Beijing imposes national security law on Hong Kong, seeking to crush city’s democracy movement

Domestic News

At around midnight Hong Kong time last night, China’s central government released the text of the new national security law. The law has already intimidated several Hong Kong civil society actors to publicly withdraw from their roles as opposition forces.

The Standing Committee of the 13th National People's Congress applauds after it votes unanimously to impose national security laws on Hong Kong. Screenshot of CCTV video via Shen Shiwei.

At around midnight Hong Kong time last night, China’s central government released the text of the new national security law. The law has already intimidated several Hong Kong civil society actors to publicly withdraw from their roles as opposition forces.


Twenty-three years ago, as Britain handed sovereignty over Hong Kong to China, a de facto constitution for the largely self-governing city went into effect: The Basic Law. Article 23 of that constitution states:

The Hong Kong Special Administrative Region shall enact laws on its own to prohibit any act of treason, secession, sedition, subversion against the Central People’s Government, or theft of state secrets, to prohibit foreign political organizations or bodies from conducting political activities in the Region, and to prohibit political organizations or bodies of the Region from establishing ties with foreign political organizations or bodies.

The Hong Kong government tried, in 2003, to enact national security legislation along these lines, but massive protests erupted. Further mass protests in 2014 and 2019 called for some parts of the Basic Law to be fulfilled — like Article 45, which says, “The ultimate aim is the selection of the Chief Executive by universal suffrage” — while objecting to moves by the government to bring Hong Kong closer, politically, to mainland China.

What happened today?

Beijing today formally ignored the “on its own” part of Hong Kong’s Basic Law Article 23. In less than six weeks, Beijing has gone from announcing its intention to take matters of national security in Hong Kong into its own hands to passing the law unanimously — with Hongkongers, including Chief Executive Carrie Lam (林鄭月娥 Lín Zhèng Yuè’é), in the dark about most details.

The continued uncertainty about how the law will be implemented seems designed to disrupt the city’s pro-democracy movement and dissuade anti-government protesters from showing up on the streets again. As Chris Buckley and Keith Bradsher write at the New York Times:

Conceived in secrecy and passed with intimidating speed, the law has ignited uncertainty about the future of Hong Kong before any arrests under its sweeping powers to quash political activity and speech that challenge Beijing. Chinese officials and policy advisers have described the security law as part of a “second return” for Hong Kong, one, they suggest, that will scrub away a dangerous residue of Western influence and liberal values.

The law released to the public near midnight lays out new crimes for subverting the government, seeking to “split” Hong Kong from China, or “colluding” with foreign governments or “external forces” to spy or gravely harm China — and authorizes life imprisonment for the most serious cases.
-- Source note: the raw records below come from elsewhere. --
(** The names of the properties that the dictionary of packs, a plain
    object, inherits from [Object.prototype]: reading one of them finds a
    function (or, for [__proto__], the prototype), which is truthy and has
    no [items]. *)
Definition protoKeys : list jsstring :=
  [ lit "constructor"; lit "__defineGetter__"; lit "__defineSetter__";
    lit "hasOwnProperty"; lit "__lookupGetter__"; lit "__lookupSetter__";
    lit "isPrototypeOf"; lit "propertyIsEnumerable"; lit "toString";
    lit "valueOf"; lit "__proto__"; lit "toLocaleString" ].

Definition protoKey (k : jsstring) : bool := bool_decide (k ∈ protoKeys).

(** [items.find(i => i.lumiaDefName === itemName)] on the elements of an
    array, for a string [itemName]. *)
Fixpoint find_item (itemName : jsstring) (items : list value) : result value :=
  match items with
  | [] => Ok VUndef
  | i :: rest =>
      name ← Js.get i "lumiaDefName";
      if Js.is_str itemName name then Ok i else find_item itemName rest
  end.

(** [getItemFromLibrary(packName, itemName)] for two strings. *)
Definition getItemFromLibrary (settings : Legacy.Settings)
    (packName itemName : jsstring) : result value :=
  match Legacy.packs settings !! packName with
  | Some pack =>
      if Js.truthy pack
      then
        items ← Js.get pack "items";
        match items with
        | VArr l => find_item itemName l
        | _ => Throw TypeError
        end
      else Ok VNull
  | None => if protoKey packName then Throw TypeError else Ok VNull
  end.

(** [s => s.packName !== packName] as the callback of [filter]. *)
Fixpoint filter_other (packName : jsstring) (l : list value) : result (list value) :=
  match l with
  | [] => Ok []
  | s :: rest =>
      p ← Js.get s "packName";
      rest' ← filter_other packName rest;
      Ok (if Js.is_str packName p then rest' else s :: rest')
  end.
“Four leading members of Demosisto, a youth opposition organization at the forefront of protests last year, said on Tuesday that they had quit the group, citing risks from the law,” the NYT notes. Additionally, two groups from Hong Kong’s small but significant pro-independence movement “said they would end activities in the territory.”

Reacting to the resignation of Joshua Wong (黃之鋒 Huáng Zhīfēng), one of the founders of Demosisto, NYT columnist Li Yuan commented:

HK users are deleting their Twitter accounts. HK writers are asking pro-democracy publications to delete their past articles. Now Joshua Wong, the face of HK protestors, is saying he will lie low for now. The chilling effect of the national security law has kicked in.

Will China prosecute for overseas crimes?

The text and meaning of the law is still vague. The Wall Street Journal raises several worrying points about how infractions of the law could be prosecuted:

The law also states that it would apply to any person who commits offenses defined by its provisions, even if they are outside Hong Kong and aren’t permanent residents of the territory. It wasn’t clear how this provision would be implemented…

According to the law, much of the responsibility for enforcing national security falls to a special council formed by Hong Kong officials and led by the city’s chief executive. Their work will be confidential, with decisions not subject to judicial reviews.

A special unit within the local police force will handle national-security cases, and it can hire personnel from outside of Hong Kong. Beyond the police’s usual powers in criminal investigations, the law allows the special police unit to put suspects under secret surveillance with authorization from the city’s chief executive.

Reaction in Hong Kong and abroad

“25 Hong Kong district councillors and over 30 human right groups from 13 countries, including Canada, USA, Japan and Australia…called on countries to impose Magnitsky-style sanctions against Chinese and Hong Kong officials complicit in the passing of the new legislation, and urged the implementation of ‘lifeboat’ schemes for Hongkongers who may now face political persecution,” the Hong Kong Free Press reports.

Meanwhile, Carrie Lam defended the law via video link to the United Nations Human Rights Council in Geneva. Beijing’s Hong Kong and Macau Affairs Office said, per AFP, “For the small minority who endanger national security, this law will be a sword hanging over their heads.”

“China’s national security law wins business support,” writes the New York Times. See also Ryan Tang last week in SupChina: The youth are angry, but it’s business as usual for Hong Kong’s corporate elite as they embrace national security law.

“EU, Britain, Taiwan dismayed by China’s new security law for Hong Kong,” summarizes Reuters. Japan, meanwhile, called the law “regrettable.” See also:

“The United States will stop exporting defence equipment to Hong Kong because of Beijing’s pending implementation of a national security law,” the SCMP reports. China has vowed to retaliate. The two countries had already said they would restrict visas on unspecified Chinese officials that they saw as responsible for “eviscerating Hong Kong’s freedoms,” and “Americans who behave badly in Hong Kong affairs,” respectively.